▸ **Exercise details**
Scan the lines below for the string "option" and report how many lines contain it, giving only the number.

(Saved entries)
>>>>>
Lemma build_category_error r catName (rowList : list loc) h e :
  build_category r catName rowList h = inl e -> exists k, e = KeyError k.
Proof.
  unfold build_category, skip_test.
  destruct (length rowList <? 1)%nat; [done|].
  destruct (attribD r !! catName) as [al|]; [|intros [= <-]; by eexists].
  destruct ((length al <? 1)%nat || String.eqb catName "programs"); [done|].
  destruct (norm_rows _ _ _ _ _) as [h1 atS].
  destruct (rank_all _ _) as [e'|sD] eqn:Er; [|done]. intros [= <-].
  revert Er. generalize (elements atS). intros L. revert e'.
  induction L as [|x L IH]; intros e' Er; simpl in Er; [done|].
  destruct (atOrdD r !! x); [|injection Er as <-; by eexists].
  destruct (rank_all _ L) eqn:E; [injection Er as <-; by apply (IH _ eq_refl)|done].
Qed.

Lemma build_category_unranked r catName (rowList : list loc) h al l c :
  skip_test r catName rowList = inr (Some al) -> l ∈ rowList ->
  c ∈ dom (get h l) -> atOrdD r !! c = None ->
  exists k, build_category r catName rowList h = inl (KeyError k).
Proof.
  intros Hs Hl Hc Hn. unfold build_category. rewrite Hs.
  destruct (norm_rows _ _ _ _ _) as [h1 atS] eqn:En.
  destruct (rank_all_fail (atOrdD r) (elements atS) c) as [k Hk]; [|done|].
  - apply elem_of_elements.
    pose proof (proj2 (norm_rows_keys (bool_decide ("ordinal" ∈ al)) 1 rowList h ∅) l Hl)
      as Hk. rewrite En in Hk. set_solver.
  - rewrite Hk. by eexists.
Qed.

Lemma build_all_unranked r (rD : table loc) catName (rowList : list loc) al l c :
  (catName, rowList) ∈ rD ->
  skip_test r catName rowList = inr (Some al) -> l ∈ rowList -> atOrdD r !! c = None ->
  forall cont h, c ∈ dom (get h l) ->
  exists k, build_all r rD cont h = inl (KeyError k).
Proof.
  intros Hin Hs Hl Hn. induction rD as [|[n rows] rD IH]; intros cont h Hc;
    [by apply not_elem_of_nil in Hin|].
  simpl. unfold mbind.
  apply elem_of_cons in Hin as [Heq|Hin].
  - injection Heq as <- <-.
    destruct (build_category_unranked _ _ _ h _ _ _ Hs Hl Hc Hn) as [k ->]. by eexists.
  - destruct (build_category r n rows h) as [e|[o h1]] eqn:Eb.
    + destruct (build_category_error _ _ _ _ _ Eb) as [k ->]. by eexists.
    + assert (Hc1 : c ∈ dom (get h1 l)) by (eapply build_category_mono; eauto).
      destruct o; by apply IH.
Qed.

Lemma skip_test_some r catName (rowList : list loc) al :
  skip_test r catName rowList = inr (Some al) ->
  attribD r !! catName = Some al /\ rowList <> [] /\ al <> [] /\ catName <> "programs".
Proof.
  unfold skip_test. destruct rowList as [|l0 rows]; [done|]. simpl.
  destruct (attribD r !! catName) as [al'|]; [|done].
  destruct al' as [|a al']; [done|]. simpl.
  destruct (String.eqb catName "programs") eqn:E; [done|].
  intros [= <-]. apply String.eqb_neq in E. done.
Qed.

Lemma skip_test_emit r catName (rowList : list loc) al :
  attribD r !! catName = Some al -> rowList <> [] -> al <> [] -> catName <> "programs" ->
  skip_test r catName rowList = inr (Some al).
Proof.
  intros Hal Hr Hne Hp. unfold skip_test.
  destruct rowList as [|l0 rows]; [done|]. simpl. rewrite Hal.
  destruct al as [|a al]; [done|]. simpl.
  apply String.eqb_neq in Hp. by rewrite Hp.
Qed.

End Building.

(** ** A reader configuration and documents for concrete runs *)

Definition w_reader : reader :=
  Reader
    (<["ModelledSubgroup" := "pdbx_vrpt_model_instance"]>
     (<["program" := "pdbx_vrpt_program"]> ∅))
    (<[("ModelledSubgroup", "ordinal") := "ordinal"]>
     (<[("ModelledSubgroup", "chain") := "auth_asym_id"]>
     (<[("ModelledSubgroup", "icode") := "PDB_ins_code"]>
     (<[("ModelledSubgroup", "altcode") := "label_alt_id"]>
     (<[("program", "name") := "name"]>
     (<[("program", "properties") := "properties"]> ∅))))))
    (<["ordinal" := 1]> (<["chain" := 2]> (<["icode" := 3]>
     (<["altcode" := 4]> (<["name" := 5]> (<["properties" := 6]> ∅))))))
    (<["ramachandran" := "Ramachandran outliers"]> ∅).

(** One residue: [<ModelledSubgroup chain="A" icode=" " altcode=" "/>]. *)
Definition w_root : element :=
  Element "wwPDB-validation-information" 1 [Element "ModelledSubgroup" 2 []].

Definition w_heap : heap :=
  <[2%positive := <["chain" := VStr "A"]> (<["icode" := VStr " "]>
                  (<["altcode" := VStr " "]> ∅))]>
  (<[1%positive := ∅]> ∅).

Definition w_rd : table loc := xs_rd (extract w_root w_heap).
Definition w_xheap : heap := xs_heap (extract w_root w_heap).

Definition res_value {A} (x : err + (A * heap)) : err + A :=
  match x with inl e => inl e | inr (a, _) => inr a end.

Definition res_heap {A} (x : err + (A * heap)) : heap :=
  match x with inl _ => ∅ | inr (_, h) => h end.

Definition cont_of (x : err + (container * heap)) : container :=
  match x with inl _ => Container "" [] | inr (c, _) => c end.

Definition w_built : err + (container * heap) :=
  build_all w_reader w_rd (Container "vrpt" []) w_xheap.

(** ** Claims about the renaming *)



(** C8: columns are renamed through the attribute table keyed by the
    category's original name (the name it was built and appended under,
    which is also its own name before renaming), and the category name is
    translated afterwards; each column goes through the table once. *)
Theorem rename_keyed_by_source_name (r : reader) (rD : table loc) (h : heap)
    (c : container) (h' : heap)
    (Hb : build_all r rD (Container "vrpt" []) h = inr (c, h')) :
  Forall (fun nc => cat_name nc.2 = nc.1) (cont_objs c) /\
  cont_objs (rename_all r c) =
  map (fun nc => (nc.1, Category (map_cat_name r nc.1)
                          (map (map_at_name r nc.1) (cat_attrs nc.2))
                          (cat_rows nc.2)))
      (cont_objs c).
Proof.
  split.
  - eapply build_all_keys; [|exact Hb]. simpl. constructor.
  - apply rename_all_objs.
Qed.

Lemma rename_keyed_by_source_name_witness :
  w_built = inr (cont_of w_built, res_heap w_built) /\
  Forall (fun nc => cat_name nc.2 = nc.1) (cont_objs (cont_of w_built)) /\
  cont_objs (rename_all w_reader (cont_of w_built)) =
  map (fun nc => (nc.1, Category (map_cat_name w_reader nc.1)
                          (map (map_at_name w_reader nc.1) (cat_attrs nc.2))
                          (cat_rows nc.2)))
      (cont_objs (cont_of w_built)).
Proof.
  assert (Hb : w_built = inr (cont_of w_built, res_heap w_built))
    by (vm_compute; reflexivity).
  split; [exact Hb|].
  exact (rename_keyed_by_source_name w_reader w_rd w_xheap _ _ Hb).
Defined.

(** ** Claims about the category builder *)

(** C4: a category that is not skipped (it has rows, a registered
    non-empty attribute list and is not [programs]) and has a row with a
    column missing from the attribute order table makes [__buildCif] raise
    a [KeyError]: no container is returned. *)
Theorem unranked_column_raises (r : reader) (rD : table loc) (h : heap)
    (catName : string) (rowList : list loc) (al : list string) (l : loc) (c : string)
    (Hin : (catName, rowList) ∈ rD) (Hrows : rowList <> [])
    (Hal : attribD r !! catName = Some al) (Hne : al <> [])
    (Hprog : catName <> "programs") (Hl : l ∈ rowList)
    (Hc : c ∈ dom (get h l)) (Hrank : atOrdD r !! c = None) :
  exists k, buildCif r rD h = inl (KeyError k).
Proof.
  pose proof (skip_test_emit r catName rowList al Hal Hrows Hne Hprog) as Hs.
  destruct (build_all_unranked r rD catName rowList al l c Hin Hs Hl Hrank
              (Container "vrpt" []) h Hc) as [k Hk].
  exists k. unfold buildCif, mbind. by rewrite Hk.
Qed.

(** A residue carrying an attribute [rsrz] that has no rank. *)
Definition w_heap_unranked : heap :=
  <[2%positive := <["chain" := VStr "A"]> (<["rsrz" := VStr "0.5"]> ∅)]>
  (<[1%positive := ∅]> ∅).

Lemma unranked_column_raises_witness :
  exists k, buildCif w_reader [("ModelledSubgroup", [2%positive])] w_heap_unranked =
            inl (KeyError k).
Proof.
  apply (unranked_column_raises w_reader [("ModelledSubgroup", [2%positive])]
           w_heap_unranked "ModelledSubgroup" [2%positive]
           ["altcode"; "icode"; "chain"; "ordinal"] 2%positive "rsrz").
  - left.
  - discriminate.
  - vm_compute. reflexivity.
  - discriminate.
  - discriminate.
  - left.
  - apply elem_of_dom. vm_compute. eexists. reflexivity.
  - vm_compute. reflexivity.
Defined.
(** * resin-js: the reactive engine of [src/resin.ts], embedded in Rocq

    The engine keeps three process-wide variables ([effectStack],
    [batchDepth], [pendingEffects]) and one closure record per signal.
    Here they are the fields of a [world] that every operation threads
    explicitly.  JavaScript functions handed to the engine (effects, event
    handlers, the argument of [batch], of [computed], ...) are programs of
    type [prog]: trees whose nodes are the engine calls such a function can
    make, with Rocq functions as continuations.  An engine call that runs a
    callback can re-enter the engine without bound, so the interpreter takes
    fuel.

    Left out: the [DEBUG] switch and everything written to the console
    (they change no state); the reactive views [rFind], [rFilter], ... and
    the traps of the [Proxy] of [enhanceMap] (each view is [computed] over a
    read of the base instance); the DOM bindings of [bind.ts].  The [validate],
    [transform], [serialize] and [deserialize] hooks are functions that
    return or throw and do not call the engine. *)

From Stdlib Require Import ZArith Lia Ascii String.
From stdpp Require Import base list strings.

Open Scope string_scope.
Open Scope Z_scope.
Open Scope list_scope.

(** ** Values *)

Abbreviation SigId := nat (only parsing).      (* identity of a resin instance *)
Abbreviation EffId := nat (only parsing).      (* identity of an effect function *)
Abbreviation HandlerId := nat (only parsing).  (* identity of an event handler function *)
Abbreviation SetId := nat (only parsing).      (* identity of a [Set] of handlers *)
Abbreviation Loc := nat (only parsing).        (* identity of an array, object or Map *)

(** Numbers are integers here: NaN, infinities and fractions are not
    modelled. *)
Inductive jsval : Type :=
| VUndefined
| VNull
| VBool (b : bool)
| VNum (n : Z)
| VStr (s : string)
| VRef (l : Loc).

Inductive hobj : Type :=
| HArray (elems : list jsval)
| HObject (fields : list (string * jsval))
| HMap (entries : list (jsval * jsval)).

(** [a === b].  On these values it is reflexive: the one JavaScript value
    that is not [===] to itself, NaN, is not among them. *)
Definition strict_eq (a b : jsval) : bool :=
  match a, b with
  | VUndefined, VUndefined => true
  | VNull, VNull => true
  | VBool x, VBool y => Bool.eqb x y
  | VNum x, VNum y => Z.eqb x y
  | VStr x, VStr y => String.eqb x y
  | VRef x, VRef y => Nat.eqb x y
  | _, _ => false
  end.

Definition truthy (a : jsval) : bool :=
  match a with
  | VUndefined | VNull => false
  | VBool b => b
  | VNum n => negb (Z.eqb n 0)
  | VStr s => negb (String.eqb s EmptyString)
  | VRef _ => true
  end.

(** Thrown values.  [ResinError] is what [createResinError] builds. *)
Inductive exn : Type :=
| Error (message : string)
| TypeError (message : string)
| RangeError (message : string)
| ResinError (message : string) (resinName : option string) (value : exn).

(** ** [Set]: insertion order, deletion leaves a hole

    ECMAScript keeps the entries of a [Set] in a list in which [delete] and
    [clear] overwrite entries with an empty marker; [forEach] walks that
    list by index and re-reads its length at every step, so entries added
    during the walk are visited and entries deleted before their turn are
    not. *)
Definition jsset := list (option nat).
(** * DLite: a shallow embedding of the instance/metadata runtime

    The development follows the C sources file by file:
    - [Uuid]       : getuuid.c (getuuid, getuuidn),
    - [Url]        : dlite.c (dlite_join_metadata, dlite_split_metadata),
    - [Collection] : dlite-collection.c on top of a triple store,
    - [Entity]     : dlite-entity.c (instances, entities, reference counts),
    - [Datamodel]  : dlite-datamodel.c (dlite_copy_to_flat / _to_nested).

    Conventions.  A C string is the list of its bytes without the
    terminating NUL.  A pointer that may be NULL is an [option].  A call
    that reads or writes outside an object has no defined result and is
    modelled by [Undefined].  Each call of malloc/calloc/strdup asks an
    [oracle] whether it succeeds. *)

From Stdlib Require Import ZArith Ascii String List Lia Bool.
From stdpp Require Import base option list gmap.

Open Scope Z_scope.

(** ** Common definitions *)

Abbreviation cstr := (list ascii).

(** Literal C strings are written [cs "..."]. *)
Definition cs (s : string) : cstr := list_ascii_of_string s.

Definition NUL : ascii := Ascii.zero.
Definition slash : ascii := "/"%char.

(** Result of a C call: either it returns a value, or its behaviour is
    undefined (an access outside an object, a NULL dereference, a signed
    overflow). *)
Inductive outcome (A : Type) : Type :=
| Done (a : A)
| Undefined.
Arguments Done {A} a.
Arguments Undefined {A}.

#[global] Instance outcome_ret : MRet outcome := fun A a => Done a.
#[global] Instance outcome_bind : MBind outcome := fun A B f x =>
  match x with
  | Done a => f a
  | Undefined => Undefined
  end.

(** The allocator oracle: one boolean per allocation request, consumed in
    program order; [true] grants the request.  An exhausted oracle grants
    everything, so [[]] is the run in which no allocation fails. *)
Abbreviation oracle := (list bool).

Definition alloc_ok (o : oracle) : bool * oracle :=
  match o with
  | [] => (true, [])
  | b :: o' => (b, o')
  end.

Definition INT_MAX : Z := 2147483647.
Definition SIZE_MOD : Z := 2 ^ 64.

Definition Zlen {A} (l : list A) : Z := Z.of_nat (length l).

(** ** dlite.c: metadata urls *)
Module Url.

(** [strrchr s c] for a character [c] other than NUL: index of the last
    occurrence of [c], or [None] for the NULL result. *)
Fixpoint strrchr (s : cstr) (c : ascii) : option nat :=
  match s with
  | [] => None
  | x :: t =>
      match strrchr t c with
      | Some i => Some (S i)
      | None => if Ascii.eqb x c then Some O else None
      end
  end.

(** [char_at s q] is the byte read by [*q] when [q] points [q] bytes past
    the start of [s]; the terminating NUL is readable, nothing else outside
    the string is. *)
Definition char_at (s : cstr) (q : Z) : option ascii :=
  if q <? 0 then None
  else if q =? Zlen s then Some NUL
  else s !! Z.to_nat q.

(** The loop [while ( *q != '/' && q > metadata) q--;] of
    dlite_split_metadata.  [fuel] bounds the number of decrements. *)
Fixpoint scan_back (s : cstr) (fuel : nat) (q : Z) : outcome Z :=
  match char_at s q with
  | None => Undefined
  | Some c =>
      if negb (Ascii.eqb c slash) && (q >? 0) then
        match fuel with
        | O => Undefined
        | S fuel' => scan_back s fuel' (q - 1)
        end
      else Done q
  end.

(** [memcpy(dst, s + off, n)] seen from the source side. *)
Definition substr (s : cstr) (off n : Z) : cstr :=
  take (Z.to_nat n) (drop (Z.to_nat off) s).

(** dlite_join_metadata: [None] is the NULL returned when malloc fails. *)
Definition dlite_join_metadata (o : oracle) (name version namespace : cstr)
  : outcome (option cstr) :=
  let size := Zlen name + Zlen version + Zlen namespace + 3 in
  if size >? INT_MAX then Undefined
  else
    let '(ok, _) := alloc_ok o in
    if ok then Done (Some (namespace ++ slash :: version ++ slash :: name))
    else Done None.

(** What dlite_split_metadata stores through its three output pointers. *)
Record split_out := SplitOut {
  out_name : option cstr;
  out_version : option cstr;
  out_namespace : option cstr
}.

Definition no_out : split_out := SplitOut None None None.

(** dlite_split_metadata.  The booleans tell which of [name], [version]
    and [namespace] are non-NULL.  The result is the return value and the
    strings stored (nothing is stored on the [fail] path). *)
Definition dlite_split_metadata (o : oracle) (metadata : cstr)
    (name version namespace : bool) : outcome (Z * split_out) :=
  match strrchr metadata slash with
  | None => Done (1, no_out)
  | Some pn =>
      let p := Z.of_nat pn in
      q ← scan_back metadata (length metadata) (p - 1);
      if q =? 0 then Done (1, no_out)
      else
        let '(ok1, o1) := if name then alloc_ok o else (true, o) in
        if negb ok1 then Done (1, no_out)
        else
          let namep := if name then Some (drop (S pn) metadata) else None in
          let '(ok2, o2) := if version then alloc_ok o1 else (true, o1) in
          if negb ok2 then Done (1, no_out)
          else
            let versionp :=
              if version then Some (substr metadata (q + 1) (p - q - 1))
              else None in
            let '(ok3, _) := if namespace then alloc_ok o2 else (true, o2) in
            if negb ok3 then Done (1, no_out)
            else
              let namespacep :=
                if namespace then Some (substr metadata 0 (q + 1 - 1))
                else None in
              Done (0, SplitOut namep versionp namespacep)
  end.

End Url.

(** ** getuuid.c: identity *)
Module Uuid.

Definition UUID_LEN : nat := 36.

(** [tolower] of the C locale. *)
Definition tolower (c : ascii) : ascii :=
  let n := nat_of_ascii c in
  if ((65 <=? n) && (n <=? 90))%nat then ascii_of_nat (n + 32) else c.
(** Devices whose clock advances by [step] milliseconds per interaction. *)
Definition devices_ticking (step : Z) : @Devices ExampleFloat :=
  mkDevices (fun k => Z.of_nat k * step) (fun _ => zero) (fun _ => false)
            (fun _ => None) (fun _ => true) (fun _ => 0) (fun _ => None)
            (fun _ => None) (fun _ => true).

(** Devices with a fix: every pass finds a sentence that parses to a valid
    fix; the clock advances by [step] milliseconds per interaction and the
    modem stores no message. *)
Definition devices_tracking (step : Z) : @Devices ExampleFloat :=
  mkDevices (fun k => Z.of_nat k * step) (fun _ => zero) (fun _ => true)
            (fun _ => Some (@mkGPS ExampleFloat true tt tt tt)) (fun _ => true)
            (fun _ => 0) (fun _ => None) (fun _ => None) (fun _ => true).

(** As [devices_tracking], with a modem that does not answer
    [fona.begin]. *)
Definition devices_no_modem (step : Z) : @Devices ExampleFloat :=
  mkDevices (fun k => Z.of_nat k * step) (fun _ => zero) (fun _ => true)
            (fun _ => Some (@mkGPS ExampleFloat true tt tt tt)) (fun _ => false)
            (fun _ => 0) (fun _ => None) (fun _ => None) (fun _ => true).

(** As [devices_at], with a modem whose message reads fail. *)
Definition devices_unreadable (now count : Z) : @Devices ExampleFloat :=
  mkDevices (fun _ => now) (fun _ => zero) (fun _ => false) (fun _ => None)
            (fun _ => true) (fun _ => count) (fun _ => None)
            (fun _ => Some "+15550100") (fun _ => true).

(** Devices for a run from boot during which a message arrives: the modem
    stores 2 messages during the first 12 interactions and 3 afterwards, the
    newest being [text] from "+15550100"; no sentence is pending. *)
Definition devices_arriving (text : string) : @Devices ExampleFloat :=
  mkDevices (fun k => Z.of_nat k * 10) (fun _ => zero) (fun _ => false)
            (fun _ => None) (fun _ => true)
            (fun k => if Nat.ltb k 12 then 2 else 3)
            (fun _ => Some text) (fun _ => Some "+15550100") (fun _ => true).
<<<<<
▸ **Problem solution**
10